Beam diffraction step S129: each diffraction element of hologram screen receives the corresponding light beam of hologram image in a narrow margin, and the K row pixel of the each row view field image light beam in the light beam of hologram image in a narrow margin receiving is diffracted in K visual field through a row location of pixels (imaging point) of its correspondence.For example, diffraction element can cover row or a multiple row location of pixels (being that diffraction element has one or more imaging points) of hologram screen, the K row pixel of the first row view field image light beam of hologram image light beam is in a narrow margin diffracted into K visual field by first imaging point, the K row pixel of the secondary series view field image light beam of hologram image light beam is in a narrow margin diffracted into K visual field by second imaging point ... the quantity of the imaging point that by that analogy, each diffraction element has is that the horizontal width (columns of pixel) of hologram image light beam is divided by the visual field number of setting.

Hologram image light beam is after corresponding diffraction element diffraction is gone out in a narrow margin, observer in different visual fields all can be observed 3-D view that should visual field, reach the object that 3-D view shows, and because hologram image light beam is compressed to hologram image light beam in a narrow margin, hologram screen can carry out diffraction to the light beam of dense-pixel, has higher resolution.

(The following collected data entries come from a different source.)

(* ===== verification/RoundTrip.v ===== *)
(** * Round trip of derived codecs

    What [#[derive(HasEncoding, NomReader)]] generates is a codec: bytes the
    writer produces for a well-typed value are read back as that value, with
    whatever follows them left over when the encoding delimits itself.  [codec]
    states it for an [Encoding] and a parser, one lemma per construct composes
    it; [DerivedCodec.v] concludes by induction on the macro's tree. *)

From Stdlib Require Import ZArith Lia List Bool String.
From stdpp Require Import base option list numbers strings.
From S2P Require Import Prelude Extern BitUtils CryptoHash Types Serializer BinaryWriter WriterSpec NomCrate NomReader DeriveMake Derive.

Section Codec.
Context `{BytesCrate, BitVecCrate, HexCrate, UnicodeTables, BigIntCrate, NomCrate}.

(** [delim]: the reader stops by itself at the end of the value's bytes.
    [starts]: the reader fails (with a recoverable error) on empty input. *)
Definition limit_error (e : Error) : bool :=
  match e with SizeOverflow | BoundExceeded _ _ | WrongSize _ _ => true | _ => false end.

(** The writer fails, if it does, because a size limit is exceeded. *)
Definition limited (r : bres) : Prop :=
  match r with Ok _ => True | Err er => limit_error (kind er) = true end.
(** A declaration with a hash and a list of strings. *)
Definition sample_input : DeriveInput :=
  mkDeriveInput "Sample" []
    (DataStruct (Named
       [mkField "block" (TyPath [("BlockHash", NoArguments)]) [];
        mkField "names"
          (TyPath [("Vec", AngleBracketed [GenericType (TyPath [("String", NoArguments)])])])
          [mkAttribute "encoding"
             (Ok (MetaList "encoding" [NestedM (MetaPath "dynamic");
                                       NestedM (MetaNameValue "list" (LitStr "MAX"))]))]]))%string.
Definition sample_tree : denc :=
  DStruct "Sample"
    [("block", Some (DPath ["BlockHash"]));
     ("names", Some (DDynamic None (DList (Some "MAX") (DString None))))]%string.
Definition sample_spec (path : list string) : option type_spec :=
  if decide (path = ["BlockHash"%string]) then Some (mkSpec true true (is_hash BlockHash)) else None.
Definition sample_rval : rval :=
  RStruct [("block", RNewtypeStruct (RSeq (map RU8 (repeat 3 32))));
           ("names", RSeq [RStr [104; 105]])]%string.

Lemma sample_typed : typed sample_spec (fun _ _ => RUnit) sample_tree sample_rval.
Proof.
  eexists. split; [reflexivity|]. cbn [fields_typed typed]. split; [reflexivity|]. split.
  - exists (repeat 3 32). split; [reflexivity|]. split; [|reflexivity].
    repeat constructor; unfold is_byte; lia.
  - split; [reflexivity|]. split; [|exact I]. eexists. split; [reflexivity|].
    repeat constructor. eexists. split; [reflexivity|]. done.
Qed.

Lemma derive_roundtrip_witness :
  exists ti, derive (fun _ => 3) (fun _ => hash_impl BlockHash) (fun _ _ => RUnit) sample_input = Some ti /\
    written_or_refused (derived_spec (fun _ _ => RUnit) sample_spec sample_tree) ti sample_rval.
Proof.
  eexists. split; [reflexivity|].
  apply (derive_roundtrip (fun _ => 3) (fun _ => hash_impl BlockHash) (fun _ _ => RUnit) sample_spec
           sample_input sample_tree).
  - intros path t. unfold sample_spec. destruct (decide _); [|discriminate]. intros [= <-].
    split; [exact I|apply hash_codec].
  - intros name f. exists VUnit. reflexivity.
  - reflexivity.
  - reflexivity.
  - reflexivity.
  - exact sample_typed.
Defined.
(** In the order of their dependencies. *)
Definition all : list DeriveInput :=
  [NetworkVersion; ConnectionMessage; MetadataMessage; NackMotive; NackInfo; AckMessage;
   AdvertiseMessage; SwapMessage; DeactivateMessage; BlockHeader; BlockHeaderMessage;
   GetBlockHeadersMessage; CurrentBranch; CurrentBranchMessage; GetCurrentBranchMessage;
   Mempool; CurrentHeadMessage; GetCurrentHeadMessage; Operation; OperationMessage;
   GetOperationsMessage; OperationsForBlock; OperationsForBlocksMessage;
   GetOperationsForBlocksMessage; Component; Protocol; ProtocolMessage; GetProtocolsMessage;
   PeerMessage; PeerMessageResponse].
End Decl.

(** What the macro makes of each declaration. *)
Definition trees : list denc :=
  Eval vm_compute in
    match try_map (make_encoding (H := reference_syn)) Decl.all with Ok l => l | Err _ => [] end.

Section Syn.
Context `{SynCrate}.

Lemma parse_expr_path s : path_text s = true -> parse_expr s = Ok s.
Proof. intros Hs. unfold parse_expr. by rewrite is_expr_path. Qed.

Lemma parse_ident_text s : ident_text s = true -> parse_ident s = Ok s.
Proof. intros Hs. unfold parse_ident. by rewrite is_ident_text. Qed.

(** Runs the macro on a concrete declaration. *)
Ltac run_macro :=
  cbv -[parse_expr parse_ident];
  repeat (first [rewrite parse_expr_path by (vm_compute; reflexivity)
                |rewrite parse_ident_text by (vm_compute; reflexivity)];
          cbv -[parse_expr parse_ident]);
  reflexivity.
(* ===== verification/BinaryMessage.v ===== *)
(** * Binary messages and chunks
    ([tezos/messages/src/p2p/binary_message.rs], [mod.rs],
    the [SizeFromChunk] implementations of [encoding/*.rs])

    [as_bytes] and [from_bytes] put the writer and the generated readers behind
    one interface; [BinaryChunk] is a message with its two-byte length.  The
    theorems: messages survive the trip as bytes and as chunks, readers never
    panic whatever the input, and the sizes predicted from the first bytes are
    the sizes of the messages, with one exception.  Errors keep the
    [DecodeError] instead of the text [convert_error] makes of it. *)

From Stdlib Require Import ZArith Lia List Bool String.
From stdpp Require Import base option list numbers strings.
From S2P Require Import Prelude Extern BitUtils CryptoHash Types Serializer BinaryWriter WriterSpec NomCrate NomReader DeriveMake Derive RoundTrip DerivedCodec MerklePath Canonical Messages ExternRef Zarith.

Definition CONTENT_LENGTH_FIELD_BYTES : Z := 2.
Definition CONTENT_LENGTH_MAX : Z := 2 ^ 16 - 1.

(** ** Reading and writing *)

(** [binary_reader.rs]; [ReaderPanicked] is a panic. *)
Inductive BinaryReaderError : Type :=
| ReaderError (e : DecodeError)
| UnknownTag (tag : string)
| ReaderPanicked.

Definition map_nom_error (e : DecodeError) : BinaryReaderError :=
  match get_unknown_tag e with Some tag => UnknownTag tag | None => ReaderError e end.

Section Messages.
Context `{BytesCrate, BitVecCrate, HexCrate, UnicodeTables, BigIntCrate, NomCrate}.

Definition as_bytes (ti : type_impl) (v : rval) : result EncodingError bytes :=
  write v (ti_encoding ti).

Definition complete_input {A} (p : parser A) (i : bytes) : result BinaryReaderError A :=
  match nom_finish (nom_complete p i) with
  | None => Err ReaderPanicked
  | Some (Ok (_, output)) => Ok output
  | Some (Err e) => Err (map_nom_error e)
  end.
(** A message is pushed or refused. *)
Lemma push_or_refused s : sound p s ->
  (exists bs s', gen_push messages s = Ok (bs, s') /\ sound p s' /\ zlen bs <= MESSAGE_MAX_SIZE + 4) \/
  gen_push messages s = Err StopPanicked /\ refused_push s.
Proof.
  intros Hs. unfold gen_push, mbind, G_bind.
  assert (0 < zlen messages) by (destruct messages; [done|rewrite zlen_cons; pose proof (zlen_nonneg l); lia]).
  destruct (gens_range p 0 (zlen messages) ltac:(lia) s Hs) as (i & s1 & Ei & Hs1 & Hi). rewrite Ei.
  destruct (lookup_lt_is_Some_2 messages (Z.to_nat i)) as [name Hname]; [unfold zlen in *; lia|].
  rewrite Hname. pose proof (Forall_lookup_1 _ _ _ _ Hall Hname) as Hn. cbv beta in Hn.
  destruct (gens_named name Hn s1 Hs1) as (m & s2 & Em & Hs2 & Hok & Hw). rewrite Em. unfold response_bytes.
  destruct (as_bytes _ _) as [bs|e] eqn:Eb; cbn [unwrap].
  - left. exists bs, s2. split; [done|]. split; [done|]. by eapply response_size.
  - right. split; [done|]. exists i, s1, name, m, s2. split; [done|]. split; [done|]. split; [done|].
    rewrite Eb. split; [|done]. apply (unsized_name name Hn). intros Hsz.
    destruct (response_within m Hok (Hw Hsz)) as [bs Hb]. by rewrite Hb in Eb.
Qed.

Lemma many_or_refused n : forall s, sound p s ->
  (exists l s', repeat_gen n (gen_push messages) s = Ok (l, s') /\ sound p s' /\
     zlen (concat l) <= Z.of_nat n * (MESSAGE_MAX_SIZE + 4)) \/
  repeat_gen n (gen_push messages) s = Err StopPanicked /\ refused_batch (Z.of_nat n) s.
Proof.
  induction n as [|n IH]; intros s Hs; cbn [repeat_gen]; [left; by exists [], s|].
  unfold mbind, G_bind. destruct (push_or_refused s Hs) as [(bs & s1 & E & Hs1 & Hz)|[E Hr]]; rewrite E.
  2:{ right. split; [done|]. exists 0, [], s. split; [lia|]. by split. }
  destruct (IH s1 Hs1) as [(l & s2 & E2 & Hs2 & Hl)|[E2 (k & before & s2 & Hk & Eb & Hr)]]; rewrite E2.
  - left. exists (bs :: l), s2. split; [done|]. split; [done|]. cbn [concat]. rewrite zlen_app. lia.
  - right. split; [done|]. exists (Z.succ k), (bs :: before), s2. split; [lia|]. split; [|done].
    unfold gen_many in *. rewrite Z2Nat.inj_succ by lia. cbn [repeat_gen]. unfold mbind, G_bind.
    by rewrite E, Eb.
Qed.

Lemma batch_or_refused count s : 0 <= count -> sound p s ->
  (exists batch s', gen_batch messages count s = Ok (batch, s') /\ sound p s' /\
     zlen batch <= count * (MESSAGE_MAX_SIZE + 4)) \/
  gen_batch messages count s = Err StopPanicked /\ refused_batch count s.
Proof.
  intros Hc Hs. unfold gen_batch, gen_many, mbind, G_bind.
  destruct (many_or_refused (Z.to_nat count) s Hs) as [(l & s' & E & Hs' & Hl)|[E Hr]]; rewrite E;
    rewrite Z2Nat.id in * by lia; [left|by right].
  by exists (concat l), s'.
Qed.
End Named.

(** ** Reference implementations *)
#[export] Instance reference_values : RandValues.
Proof.
  refine {| seed_from_u64 := fun _ => tt : @rng reference_rand;
            p_0_01 := false; p_0_1 := false; p_0_5 := false; p_0_9 := true;
            rng_u8 r := (7, r); rng_i8 r := (7, r); rng_u16 r := (7, r); rng_i16 r := (7, r);
            rng_i32 r := (7, r); rng_i64 r := (7, r); rng_char r := (65, r) |};
    try (intros r; unfold in_u, in_s; cbn; lia).
  intros q r _. by eexists.
Defined.

#[export] Instance reference_order : IterOrder.
Proof.
  refine {| first_key := fun A m => fst <$> head (map_to_list m) |}.
  - intros A m k Hk. destruct (map_to_list m) as [|[k' v] l] eqn:E; [done|]. injection Hk as <-.
    exists v. apply elem_of_map_to_list. rewrite E. left.
  - intros A m Hm. destruct (map_to_list m) as [|[k v] l] eqn:E; [|by eexists].
    by apply map_to_list_empty_iff in E.
Defined.

(** ** Generated messages *)

(** (C9) From a sound state, a message of any of the eighteen names is generated
    without a panic and without running out of rounds, leaves a sound state and has
    fields of their types.  It is within the limits of its declaration unless it is
    a current head made after the peer has sent one, or a protocol made after the
    peer has sent one: those are mutations that do not look at the limits
    ([mutated_mempool_unwritable] is a head that cannot be written).  Every message
    within the limits is a value of its declaration and is written: [peer_size]
    bytes after six of length and tag. *)
Theorem generated_message_written
  `{RandValues, IterOrder, Sodium, BytesCrate, BitVecCrate, HexCrate, UnicodeTables, BigIntCrate, NomCrate, SynCrate}
  (p : Peers) (s : RandomState) (name : string) :
  peers_usable p -> sound p s -> name ∈ message_names ->
  exists m s', gen_named name s = Ok (m, s') /\ sound p s' /\ PeerMessage.ok m /\
    ((name = "CurrentHead"%string -> p_head p = None) ->
     (name = "Protocol"%string -> p_protocol p = None) -> Within.peer m) /\
    (Within.peer m ->
     message_value "PeerMessageResponse" (PeerMessageResponse.to_rval (PeerMessageResponse.from m)) /\
     exists bs, as_bytes (impl_of "PeerMessageResponse")
       (PeerMessageResponse.to_rval (PeerMessageResponse.from m)) = Ok bs /\
       zlen bs = 6 + peer_size m).
Proof.
  intros Hp Hs Hn. destruct (gens_named p Hp name Hn s Hs) as (m & s' & E & Hs' & Hok & Hw).
  exists m, s'. split; [done|]. split; [done|]. split; [done|]. split; [by intros; apply Hw|].
  by apply peer_written.
Qed.

Definition sample_block : bytes := repeat 1 32.
Definition sample_chain : bytes := repeat 2 4.
Definition sample_state : RandomState :=
  mkRandomState (tt : @rng reference_rand) 1 65519 0 ∅ sample_block sample_chain None None None None None None.

Lemma repeat_bytes b n : is_byte b -> are_bytes (repeat b n).
Proof. intros Hb. apply List.Forall_forall. intros x ->%repeat_spec. done. Qed.

Lemma sample_sound : sound (no_peers 1 65519) sample_state.
Proof.
  split; [done|]. split; [split; [by apply repeat_bytes|done]|].
  split; [split; [by apply repeat_bytes|done]|]. split; [done|]. split; [done|]. split; [done|].
  intros h b Hb. cbn [sample_state blocks] in Hb. by rewrite lookup_empty in Hb.
Qed.

Lemma no_peers_usable limit chunk : peers_usable (no_peers limit chunk).
Proof. done. Qed.

Lemma generated_message_written_witness :
  exists m s' bs, gen_named "CurrentBranch" sample_state = Ok (m, s') /\ sound (no_peers 1 65519) s' /\
    as_bytes (impl_of "PeerMessageResponse")
      (PeerMessageResponse.to_rval (PeerMessageResponse.from m)) = Ok bs /\
    zlen bs = 6 + peer_size m.
Proof.
  destruct (generated_message_written (no_peers 1 65519) sample_state "CurrentBranch"
    (no_peers_usable 1 65519) sample_sound) as (m & s' & E & Hs & _ & Hw & Hb).
  - apply (bool_decide_unpack _). vm_compute. exact I.
  - destruct (Hb (Hw (fun _ => eq_refl) (fun _ => eq_refl))) as (_ & bs & Hbs & Hz).
    exists m, s', bs. split; [exact E|]. split; [exact Hs|]. split; [exact Hbs|exact Hz].
Defined.

(** ** Sessions: generating and hearing *)

(** What a peer message does to the generator ([handle_response]). *)
Definition hear `{RandValues} (m : PeerMessage.t) : G unit :=
  match m with
  | PeerMessage.GetCurrentHead m => set_chain_id (GetCurrentHeadMessage.chain_id m)
  | PeerMessage.GetCurrentBranch m => set_chain_id (GetCurrentBranchMessage.chain_id m)
  | PeerMessage.CurrentBranch m => set_current_branch m
  | PeerMessage.CurrentHead m =>
      _ ← set_chain_id (CurrentHeadMessage.chain_id m); set_current_head m
  | PeerMessage.BlockHeader m => set_block_header m
  | PeerMessage.Operation m => set_operation m
  | PeerMessage.Protocol m => set_protocol m
  | PeerMessage.OperationsForBlocks m => set_operations_for_blocks m
  | _ => mret tt
  end.

(** The second element of a fitness, where there is one, has the size of a [u64]. *)
Definition fitness_fits (h : BlockHeader.t) : Prop :=
  match BlockHeader.fitness h with _ :: f :: _ => zlen f = 8 | _ => True end.

(** A message of the right types within its limits, whose header, if it carries
    one, is small and has a usable fitness. *)
Definition heard_usable (m : PeerMessage.t) : Prop :=
  PeerMessage.ok m /\ Within.peer m /\
  match m with
  | PeerMessage.CurrentBranch m =>
      let h := CurrentBranch.current_head (CurrentBranchMessage.current_branch m) in
      header_small h /\ fitness_fits h
  | PeerMessage.CurrentHead m =>
      header_small (CurrentHeadMessage.current_block_header m) /\
      fitness_fits (CurrentHeadMessage.current_block_header m)
  | PeerMessage.BlockHeader m => header_usable (BlockHeaderMessage.block_header m)
  | _ => True
  end.

Section Sessions.
Context `{RandValues, IterOrder, Sodium, BytesCrate, BitVecCrate, HexCrate, UnicodeTables, BigIntCrate, NomCrate, SynCrate}.

(** A step of a session, as far as the generator is concerned. *)
Inductive session_step : RandomState -> RandomState -> Prop :=
| step_generate name m s s' :
    name ∈ message_names -> gen_named name s = Ok (m, s') -> session_step s s'
| step_hear m s s' : heard_usable m -> hear m s = Ok (tt, s') -> session_step s s'.

(** The state of a session: sound, and everything heard can be mutated. *)
Definition session_ok (s : RandomState) : Prop := peers_usable (peers s) /\ sound (peers s) s.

Current binocular solid optometric technology, parallel shading light gate technique, cylindrical mirror technology and integrated display technique all exist various defects, such as display size is little, visual field quantity is few, resolution is low, brightness is low, the low deficiency of sharpness etc.And although the true three-dimensional image display systems of the light field of multi-projector has the potential quality that obtains large visual field, but there is between projector calibration difficulties and the intrinsic defect such as expensive, corresponding with it, true three-dimensional image display systems and true three-dimensional image display method that the present invention proposes have advantages of that one or more are unique:

1, simple in structure, can be only with for example high speed projector of separate unit image source;

2, high definition resolution, the image of each visual field is high-definition image;

3, low cost, can be only with separate unit image source and cheap optical element, and its cost is significantly less than multi-projector;

4, visual field number can reach dozens of, has effectively improved 3-D display quality and has not increased system cost;

5, high brightness, the design realizes the effect of multi-projector projection and does not lose brightness;

6, calibration is convenient, and a major defect of traditional multi-projector system is to be difficult to calibration, and present design has overcome this defect;

7, hologram screen size can be adjusted flexibly, is convenient to different application demands;

8, can realize authentic color three dimension and show.Adopt RGB three-color light source, project respectively Red Green Blue (or other can generate the color scheme of color true to nature), the display after synthesizing just can generate the true 3-D display of authentic colour.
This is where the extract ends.